(Collected data entries)
• • • • • • •

(* ===== verification/KeyPair.v ===== *)
(** * tls.go: a certificate chain and its key from PEM files

    [X509KeyPair] takes the certificates of one PEM input and the first private
    key of another, and checks that the key belongs to the first certificate.
    Decoding PEM ([pem.Decode]) and parsing DER (crypto/x509) are the standard
    library's: they are parameters, keys are what the code compares of them. *)

From S2P Require Import Prelude Common HalfConn CipherSuites Kdf.

Open Scope go_scope.

(** [x509.Certificate.PublicKey]: the modulus, the point, the bytes. *)
Inductive public_key :=
| RSAPublicKey (N : Z)
| ECDSAPublicKey (X Y : Z)
| Ed25519PublicKey (b : bytes)
| OtherPublicKey.
#[export] Instance public_key_eq_dec : EqDecision public_key.
Proof. solve_decision. Defined.

Section keypair.
(** What else a private key holds; [*x509.Certificate]. *)
Context {K X : Type}.

(** [crypto.PrivateKey], with its public half. *)
Inductive private_key :=
| RSAPrivateKey (N : Z) (k : K)
| ECDSAPrivateKey (X Y : Z) (k : K)
| Ed25519PrivateKey (Public : bytes) (k : K)
| OtherPrivateKey (k : K).

(** A [pem.Block]; [nil] is the answer [None], with the rest of the input. *)
Record pem_block := mkPem { pem_Type : bytes; pem_Bytes : bytes }.
Context (Decode : bytes -> option pem_block * bytes).
Context (ParseCertificate : bytes -> outcome conn_error X) (PublicKey : X -> public_key).
Context (ParsePKCS1PrivateKey : bytes -> option (Z * K)) (ParsePKCS8PrivateKey : bytes -> option private_key)
  (ParseECPrivateKey : bytes -> option (Z * Z * K)).

Definition HasSuffix (s suffix : bytes) : bool :=
  (length suffix <=? length s)%nat && bool_decide (drop (length s - length suffix) s = suffix).
Definition CERTIFICATE : bytes := str "CERTIFICATE".
Definition PRIVATE_KEY : bytes := str "PRIVATE KEY".
Definition is_key_block (b : pem_block) : bool :=
  bool_decide (pem_Type b = PRIVATE_KEY) || HasSuffix (pem_Type b) (str " PRIVATE KEY").
Definition is_certificate_block (b : pem_block) : bool := bool_decide (pem_Type b = CERTIFICATE).

(** The results of [X509KeyPair]; the text of an error names the skipped types. *)
Inductive keypair_error :=
| EPlain (msg : string)
| ESkipped (msg : string) (types : list bytes)
| EOther (e : conn_error).

Record key_pair := mkKeyPair { kp_Certificate : list bytes; kp_PrivateKey : private_key; kp_Leaf : X }.

Definition parsePrivateKey (der : bytes) : outcome keypair_error private_key :=
  match ParsePKCS1PrivateKey der with
  | Some (n, k) => Ret (RSAPrivateKey n k)
  | None =>
      match ParsePKCS8PrivateKey der with
      | Some (OtherPrivateKey _) => Err (EPlain "tls: found unknown private key type in PKCS#8 wrapping")
      | Some key => Ret key
      | None =>
          match ParseECPrivateKey der with
          | Some (x, y, k) => Ret (ECDSAPrivateKey x y k)
          | None => Err (EPlain "tls: failed to parse private key")
          end
      end
  end.

(** The loop over the blocks of the certificate input: the certificates and the
    types that are skipped. *)
Fixpoint certificates (fuel : nat) (input : bytes) (certs types : list bytes) : list bytes * list bytes :=
  match fuel with
  | O => (certs, types)
  | Datatypes.S fuel =>
      match Decode input with
      | (None, _) => (certs, types)
      | (Some b, rest) =>
          if is_certificate_block b then certificates fuel rest (certs ++ [pem_Bytes b]) types
          else certificates fuel rest certs (types ++ [pem_Type b])
      end
  end.

(** The loop for the block of the key. *)
Fixpoint key_block (fuel : nat) (input : bytes) (types : list bytes) : outcome keypair_error pem_block :=
  match Decode input with
  | (None, _) =>
      if (length types =? 0)%nat then Err (EPlain "tls: failed to find any PEM data in key input")
      else if bool_decide (types = [CERTIFICATE]) then
        Err (EPlain "tls: found a certificate rather than a key in the PEM for the private key")
      else Err (ESkipped "tls: failed to find PEM block with type ending in PRIVATE KEY in key input after skipping PEM blocks of the following types" types)
  | (Some b, rest) =>
      if is_key_block b then Ret b
      else match fuel with
           | O => Panic "no fuel"
           | Datatypes.S fuel => key_block fuel rest (types ++ [pem_Type b])
           end
  end.

Definition mismatch_type {A} : outcome keypair_error A := Err (EPlain "tls: private key type does not match public key type").
Definition mismatch {A} : outcome keypair_error A := Err (EPlain "tls: private key does not match public key").

(** The [switch] on the type of the public key. *)
Definition check_pair (pub : public_key) (priv : private_key) : outcome keypair_error unit :=
  match pub with
  | RSAPublicKey n =>
      match priv with RSAPrivateKey n' _ => if n =? n' then Ret tt else mismatch | _ => mismatch_type end
  | ECDSAPublicKey x y =>
      match priv with ECDSAPrivateKey x' y' _ => if (x =? x') && (y =? y') then Ret tt else mismatch | _ => mismatch_type end
  | Ed25519PublicKey b =>
      match priv with Ed25519PrivateKey b' _ => if bool_decide (b' = b) then Ret tt else mismatch | _ => mismatch_type end
  | OtherPublicKey => Err (EPlain "tls: unknown public key algorithm")
  end.

Definition X509KeyPair (certPEMBlock keyPEMBlock : bytes) : outcome keypair_error key_pair :=
  let '(certs, skipped) := certificates (length certPEMBlock) certPEMBlock [] [] in
  match certs with
  | [] =>
      match skipped with
      | [] => Err (EPlain "tls: failed to find any PEM data in certificate input")
      | [t] =>
          if HasSuffix t PRIVATE_KEY then
            Err (EPlain "tls: failed to find certificate PEM data in certificate input, but did find a private key; PEM inputs may have been switched")
          else Err (ESkipped "tls: failed to find CERTIFICATE PEM block in certificate input after skipping PEM blocks of the following types" skipped)
      | _ => Err (ESkipped "tls: failed to find CERTIFICATE PEM block in certificate input after skipping PEM blocks of the following types" skipped)
      end
  | leaf :: _ =>
      let! b := key_block (length keyPEMBlock) keyPEMBlock [] in
      match ParseCertificate leaf with
      | Ret x509Cert =>
          let! key := parsePrivateKey (pem_Bytes b) in
          let! _ := check_pair (PublicKey x509Cert) key in
          Ret (mkKeyPair certs key x509Cert)
      | Err e => Err (EOther e)
      | Panic w => Panic w
      end
  end.
Context (ReadFile : bytes -> outcome conn_error bytes).
Definition read_file (name : bytes) : outcome keypair_error bytes :=
  match ReadFile name with Ret b => Ret b | Err e => Err (EOther e) | Panic w => Panic w end.
Definition LoadX509KeyPair (certFile keyFile : bytes) : outcome keypair_error key_pair :=
  let! certPEMBlock := read_file certFile in
  let! keyPEMBlock := read_file keyFile in
  X509KeyPair certPEMBlock keyPEMBlock.

(** ** What is accepted

    [pem.Decode] goes forward. *)
Context (Hdecode : forall input b rest, Decode input = (Some b, rest) -> (length rest < length input)%nat).

(** The blocks of an input. *)
Inductive blocks : bytes -> list pem_block -> Prop :=
| blocks_none input rest : Decode input = (None, rest) -> blocks input []
| blocks_some input b rest l : Decode input = (Some b, rest) -> blocks rest l -> blocks input (b :: l).

Lemma blocks_unique input l1 l2 : blocks input l1 -> blocks input l2 -> l1 = l2.
Proof. intros Hb. revert l2. induction Hb; inversion 1; try congruence. f_equal; [congruence|]. apply IHHb. congruence. Qed.

Lemma blocks_total input : exists l, blocks input l.
Proof.
  remember (length input) as n eqn:Hn. revert input Hn. induction (lt_wf n) as [n _ IH]. intros input ->.
  destruct (Decode input) as [[b|] rest] eqn:Hd; [|by exists []; econstructor].
  destruct (IH _ (Hdecode _ _ _ Hd) rest eq_refl) as [l Hl]. exists (b :: l). by econstructor.
Qed.

Lemma certificates_spec input l : blocks input l -> forall fuel certs types, (length input <= fuel)%nat ->
  certificates fuel input certs types =
  (certs ++ (pem_Bytes <$> filter is_certificate_block l), types ++ (pem_Type <$> filter (fun b => negb (is_certificate_block b)) l)).
Proof.
  induction 1 as [input rest Hd|input b rest l Hd Hb IH]; intros fuel certs types Hf.
  - destruct fuel; cbn [certificates]; rewrite ?Hd; cbn; by rewrite !app_nil_r.
  - pose proof (Hdecode _ _ _ Hd) as Hlt. destruct fuel as [|fuel]; [lia|]. cbn [certificates]. rewrite Hd, !filter_cons.
    destruct (is_certificate_block b); cbn; rewrite IH by lia; by rewrite <- app_assoc.
Qed.

Lemma key_block_spec input l : blocks input l -> forall fuel types, (length input <= fuel)%nat ->
  match key_block fuel input types with
  | Ret b => List.find is_key_block l = Some b
  | Err _ => List.find is_key_block l = None
  | Panic _ => False
  end.
Proof.
  induction 1 as [input rest Hd|input b rest l Hd Hb IH]; intros fuel types Hf.
  - destruct fuel; cbn [key_block]; rewrite Hd; by repeat case_match.
  - pose proof (Hdecode _ _ _ Hd) as Hlt. destruct fuel as [|fuel]; cbn [key_block List.find]; rewrite Hd;
      destruct (is_key_block b); [done|lia|done|]. apply IH. lia.
Qed.

Definition public_half (k : private_key) : public_key :=
  match k with
  | RSAPrivateKey n _ => RSAPublicKey n
  | ECDSAPrivateKey x y _ => ECDSAPublicKey x y
  | Ed25519PrivateKey b _ => Ed25519PublicKey b
  | OtherPrivateKey _ => OtherPublicKey
  end.

Lemma check_pair_spec pub priv : check_pair pub priv = Ret tt <-> pub = public_half priv /\ pub <> OtherPublicKey.
Proof.
  destruct pub as [n|x y|b|], priv as [n' k|x' y' k|b' k|k]; cbn; try (split; [done|intros [? ?]; congruence]).
  - destruct (Z.eqb_spec n n') as [->|]; [done|]. split; [done|intros [? ?]; congruence].
  - destruct (Z.eqb_spec x x') as [->|]; cbn; [|by split; [|intros [? ?]; congruence]].
    destruct (Z.eqb_spec y y') as [->|]; [done|]. split; [done|intros [? ?]; congruence].
  - destruct (bool_decide_reflect (b' = b)) as [->|]; [done|]. split; [done|intros [? ?]; congruence].
Qed.

(** A pair is accepted exactly when the first certificate is for the first key. *)
Theorem X509KeyPair_accepts certPEM keyPEM p : X509KeyPair certPEM keyPEM = Ret p <->
  exists certs keys leaf b,
    blocks certPEM certs /\ kp_Certificate p = pem_Bytes <$> filter is_certificate_block certs /\ head (kp_Certificate p) = Some leaf /\
    blocks keyPEM keys /\ List.find is_key_block keys = Some b /\ parsePrivateKey (pem_Bytes b) = Ret (kp_PrivateKey p) /\
    ParseCertificate leaf = Ret (kp_Leaf p) /\ PublicKey (kp_Leaf p) = public_half (kp_PrivateKey p) /\ PublicKey (kp_Leaf p) <> OtherPublicKey.
Proof.
  destruct (blocks_total certPEM) as [certs Hc], (blocks_total keyPEM) as [keys Hk]. unfold X509KeyPair.
  rewrite (certificates_spec _ _ Hc) by lia. cbn [app]. pose proof (key_block_spec _ _ Hk (length keyPEM) [] ltac:(lia)) as Hb.
  split.
  - destruct (pem_Bytes <$> filter is_certificate_block certs) as [|leaf more] eqn:Hcerts; [by repeat case_match|].
    destruct (key_block _ _ _) as [b| |]; cbn [obind]; [|done..]. destruct (ParseCertificate leaf) as [x| |] eqn:Hx; [|done..].
    destruct (parsePrivateKey _) as [key| |] eqn:Hkey; cbn; [|done..]. destruct (check_pair _ _) as [[]| |] eqn:Hp; cbn; [|done..].
    intros [= <-]. apply check_pair_spec in Hp as [? ?]. exists certs, keys, leaf, b. by rewrite Hcerts.
  - intros (certs' & keys' & leaf & b & Hc' & Hcerts & Hhead & Hk' & Hfind & Hkey & Hx & Hpub & Hother).
    rewrite (blocks_unique _ _ _ Hc' Hc) in Hcerts. rewrite (blocks_unique _ _ _ Hk' Hk) in Hfind. rewrite <- Hcerts.
    destruct p as [cs key x]. cbn in *. destruct cs as [|leaf' more]; [done|]. injection Hhead as ->.
    destruct (key_block _ _ _) as [b'| |]; [|congruence|done]. cbn. rewrite Hx. rewrite Hb in Hfind. injection Hfind as ->.
    rewrite Hkey. cbn. assert (E : check_pair (PublicKey x) key = Ret tt) by by apply check_pair_spec. by rewrite E.
Qed.
End keypair.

• • • • • • •

- What the task requires:
Spot the lines above that mention "revert" and copy them.

- Response:
Proof. intros Hb. revert l2. induction Hb; inversion 1; try congruence. f_equal; [congruence|]. apply IHHb. congruence. Qed.
  remember (length input) as n eqn:Hn. revert input Hn. induction (lt_wf n) as [n _ IH]. intros input ->.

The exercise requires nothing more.